*Problem to solve*: Go through the entries below. Copy each line in which "strings" appears.

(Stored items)
□ □ □ □

(* ===== verification/PathSpec.v ===== *)
(** * Splitting and building paths

    The runs of the path operations on the heap: they end, on all arguments,
    and compute what PathBytes.v describes. *)

From S2P Require Import Prelude Sys Heap Alloc Gc GcCorrect Objects Trie Lists ImageOk Intern Sort Printer Reader Prims Interp Path Module Shell Sha256 Fasl Init Boot ListSpec PathBytes.

#[local] Arguments elements : simpl never.

(** ** Running the operations *)

Definition string_at (s : st) (l : loc) (b : list Z) : Prop := s_heap s !! l = Some (Ostring b).
(** Objects were added and nothing else changed. *)
Definition grew (s s' : st) : Prop := ∃ hn, grows s s' hn.
(** A list of strings *)
Definition strings (s : st) (l : loc) (es : list (list Z)) : Prop :=
  ∃ ls, is_list (s_heap s) (null_of s) l ls ∧ Forall2 (string_at s) ls es.

Lemma grew_refl s : image_ok s → grew s s.
Proof. intros H. eexists. apply grows_refl, H. Qed.
Lemma grew_trans s1 s2 s3 : grew s1 s2 → grew s2 s3 → grew s1 s3.
Proof. intros [hn H1] [hn' H2]. eexists. by eapply grows_trans. Qed.
Lemma grew_img s s' : grew s s' → s_img s' = s_img s.
Proof. intros [hn H]. apply H. Qed.
Lemma grew_ok s s' : grew s s' → image_ok s → image_ok s'.
Proof. intros [hn H] Him. by eapply image_ok_grows. Qed.
Lemma grew_lookup s s' l o : grew s s' → s_heap s !! l = Some o → s_heap s' !! l = Some o.
Proof. intros [hn H]. by apply grows_lookup with hn. Qed.
Lemma grew_string s s' l b : grew s s' → string_at s l b → string_at s' l b.
Proof. apply grew_lookup. Qed.
Lemma grew_strings s s' l es : grew s s' → strings s l es → strings s' l es.
Proof.
  intros Hg (ls & Hl & Hes). exists ls. rewrite (grew_img _ _ Hg). split.
  - destruct Hg as [hn Hg]. by eapply is_list_grows.
  - eapply Forall2_impl; [exact Hes|]. intros. by eapply grew_string.
Qed.
(* ===== verification/Eval.v ===== *)
(** * Evaluation

    [zuo_kernel_eval] with the collector running between its steps refines the
    machine on trees, and so implements the big-step semantics. *)

From S2P Require Import Prelude Sys Heap Alloc Gc GcCorrect Objects Trie Lists ImageOk Value Intern Sort Printer Reader Prims Interp Machine Simulate Syntax Path Module Shell Sha256 Fasl Init Boot ListSpec.

Section eval.
Context (K : keywords) (T : Z → option val).
Context (call : dispatcher → string → loc → M loc) (P : dispatcher → string → list val → option val).
Context `{!PrimSpec K T call P}.
Abbreviation ok := (ok K T).
Abbreviation ext := (ext K T).
Abbreviation sim := (sim K T).
Abbreviation conts := (conts K T).
Abbreviation follows := (follows K T).

(** ** Application *)

Lemma conts_set s k m r k' m' :
  conts s k m → Forall (live s) (runtime_list r) → reps s (o_interp_k r) k' → rep_meta s (o_interp_meta_k r) m' →
  conts (set_s_rt r s) k' m'.
Proof.
  intros (Hok & _) Hr Hk Hm. split.
  - apply (ext_ok K T s). by apply ext_set_rt.
  - by rewrite s_rt_set_rt, reps_set_rt, rep_meta_set_rt.
Qed.

(** A continuation suspended under the others. *)
Lemma suspend_ok s k m lt t :
  conts s k m →
  match t with Some id => reps s lt (Vsym id) | None => lt = o_undefined (s_img s) end →
  ∃ p q s' s'', zuo_cons (o_interp_k (s_rt s)) lt s = Ok p s'
    ∧ zuo_cons p (o_interp_meta_k (s_rt s)) s' = Ok q s''
    ∧ ext s s'' ∧ s_rt s' = s_rt s ∧ s_rt s'' = s_rt s ∧ s_img s' = s_img s
    ∧ rep_meta s'' q ((k, t) :: m).
Proof.
  intros (Hok & Hk & Hm) Ht.
  assert (Hlt : live s lt).
  { destruct t; [by eapply live_reps|]. subst. by eapply undefined_live. }
  destruct (allocates_ext K T s _ _ (zuo_cons_ok (o_interp_k (s_rt s)) lt) Hok)
    as (p & s1 & E1 & He1 & Hp & Hr1 & _); try done.
  { cbn. pose proof (live_reps K T _ _ _ Hok Hk). auto. }
  pose proof (ext_ok _ _ _ _ He1) as Hok1. pose proof (rep_meta_live K T s _ m Hok Hm) as Hml.
  destruct (allocates_ext K T s1 _ _ (zuo_cons_ok p (o_interp_meta_k (s_rt s))) Hok1)
    as (q & s2 & E2 & He2 & Hq & Hr2 & _); try done.
  { cbn. pose proof (ext_live _ _ _ _ He1 _ Hml). assert (live s1 p) by (by eexists). auto. }
  pose proof (ext_trans _ _ _ _ _ He1 He2) as He. exists p, q, s1, s2.
  split; [done|]. split; [done|]. split; [done|]. split; [done|]. split; [congruence|].
  split; [apply He1|]. exists p, (o_interp_meta_k (s_rt s)), (o_interp_k (s_rt s)), lt.
  split; [done|]. split; [by apply (ext_pairs _ _ _ _ He2)|]. split; [by apply (ext_reps _ _ _ _ He)|].
  split; [|by eapply rep_meta_ext]. destruct t; [by apply (ext_reps _ _ _ _ He)|].
  by rewrite (ext_img _ _ _ _ He).
Qed.

Lemma reps_vlist s l v vs :
  ok s → reps s l v → vlist v = Some vs →
  ∃ ls, is_list (s_heap s) (o_null (s_img s)) l ls ∧ Forall2 (reps s) ls vs.
Proof. intros Hok H ->%vlist_Some. by eapply reps_list. Qed.

Lemma reps_length s l v vs : ok s → reps s l v → vlist v = Some vs → zuo_length_int l s = Ok (Z.of_nat (length vs)) s.
Proof.
  intros Hok H Hv. destruct (reps_vlist s l v vs Hok H Hv) as (ls & Hls & HF).
  rewrite (zuo_length_int_ok s l ls (ok_image _ _ _ Hok) Hls). by rewrite (Forall2_length _ _ _ HF).
Qed.

Lemma reps_list_p s l v vs : ok s → reps s l v → vlist v = Some vs → zuo_list_p l s = Ok (o_true (s_img s)) s.
Proof.
  intros Hok H Hv. destruct (reps_vlist s l v vs Hok H Hv) as (ls & Hls & HF).
  by apply (zuo_list_p_ok s l ls (ok_image _ _ _ Hok)).
Qed.
(* ===== verification/CleanSpec.v ===== *)
(** * Cleaning up

    The table of cleanables stands for a finite map; registering and cancelling
    update it between a suspension of signals and the matching resumption; and
    cleaning up does all that was registered, in the order that the comments of
    the code give. *)

From S2P Require Import Prelude Sys Heap Alloc Gc GcCorrect Objects Trie Lists ImageOk Intern Prims Path Init Fasl Boot HashSpec ListSpec PathBytes PathSpec Files Processes FdSpec Keeps.

(** ** The tables of cleanables *)

(** The table of cleanables stands for the map [m] from the identifier of a
    handle to the handle and what is to be cleaned up. *)
Definition cleanables (s : st) (m : fmap_t) : Prop := hash_at s (o_cleanable_table (s_rt s)) m.

Definition table_op (s s' : st) (t' : loc) : Prop :=
  keeps s s' ∧ calls s' = calls s ∧ suspended s' = suspended s
  ∧ s_rt s' = set_o_cleanable_table t' (s_rt s) ∧ zuo_handle_count s' = zuo_handle_count s.

Lemma o_cleanable_set t r : o_cleanable_table (set_o_cleanable_table t r) = t.
Proof. by destruct r. Qed.
Lemma set_cleanable_twice t t' r : set_o_cleanable_table t (set_o_cleanable_table t' r) = set_o_cleanable_table t r.
Proof. by destruct r. Qed.
Lemma handle_count_signals h n s : zuo_handle_count (set_signals h n s) = zuo_handle_count s.
Proof. by destruct s. Qed.
Lemma handle_count_set_rt r s : zuo_handle_count (set_s_rt r s) = zuo_handle_count s.
Proof. by destruct s. Qed.
#[export] Hint Rewrite o_cleanable_set handle_count_signals handle_count_set_rt : zuo_sys.

Lemma table_op_ok s s' hn t' :
  grows s s' hn → ∃ s'', set_zr set_o_cleanable_table t' s' = Ok tt s'' ∧ table_op s s'' t'
    ∧ (∀ m, hash_at s' t' m → cleanables s'' m).
Proof.
  intros Hg. exists (set_s_rt (set_o_cleanable_table t' (s_rt s')) s'). split; [done|]. split.
  - split; [apply keeps_set_rt; by eapply keeps_grows|]. autorewrite with zuo_sys.
    rewrite (grows_calls _ _ _ Hg), (grows_suspended _ _ _ Hg), (gr_rt _ _ _ Hg). by rewrite (gr_hdl _ _ _ Hg).
  - intros m [H1 H2]. unfold cleanables, hash_at. by autorewrite with zuo_sys.
Qed.

Lemma zuo_register_cleanable_ok s m p v id status raw :
  base_ok s → cleanables s m → s_heap s !! p = Some (Ohandle id status raw) → 0 ≤ id < 2 ^ 31 →
  p ≠ o_undefined (s_img s) → v ≠ o_undefined (s_img s) →
  ∃ s' t', zuo_register_cleanable p v s = Ok tt s' ∧ table_op s s' t' ∧ cleanables s' (<[id := (p, v)]> m).
Proof.
  intros Hb Hm Hp Hid Hpu Hvu. unfold zuo_register_cleanable. run_step (handle_id_ok _ _ _ _ _ Hp).
  rewrite (bind_ok (zr o_cleanable_table) _ _ _ _ eq_refl).
  destruct (id_extend _ _ _ p id v Hb Hm Hid Hpu Hvu) as (t' & s1 & hn & E & Hg & Ht). run_step E.
  destruct (table_op_ok _ _ _ t' Hg) as (s' & E' & Hop & Hm'). exists s', t'. auto.
Qed.

Lemma zuo_unregister_cleanable_ok s m p id status raw :
  base_ok s → cleanables s m → s_heap s !! p = Some (Ohandle id status raw) → 0 ≤ id < 2 ^ 31 →
  ∃ s' t', zuo_unregister_cleanable p s = Ok tt s' ∧ table_op s s' t' ∧ cleanables s' (delete id m).
Proof.
  intros Hb Hm Hp Hid. unfold zuo_unregister_cleanable. run_step (handle_id_ok _ _ _ _ _ Hp).
  rewrite (bind_ok (zr o_cleanable_table) _ _ _ _ eq_refl).
  destruct (id_remove _ _ _ id Hb Hm Hid) as (t' & s1 & hn & E & Hg & Ht & _). run_step E.
  destruct (table_op_ok _ _ _ t' Hg) as (s' & E' & Hop & Hm'). exists s', t'. auto.
Qed.

(** A change of the table between a suspension and the resumption. *)
Definition bracketed (s s' : st) : Prop :=
  keeps s s' ∧ suspended s' = suspended s
  ∧ calls s' = calls s ++ block_call (suspended s) ++ unblock_call (suspended s)
  ∧ ∃ t, s_rt s' = set_o_cleanable_table t (s_rt s).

□ □ □ □

*Answer section*:
(** A list of strings *)
Definition strings (s : st) (l : loc) (es : list (list Z)) : Prop :=
Lemma grew_strings s s' l es : grew s s' → strings s l es → strings s' l es.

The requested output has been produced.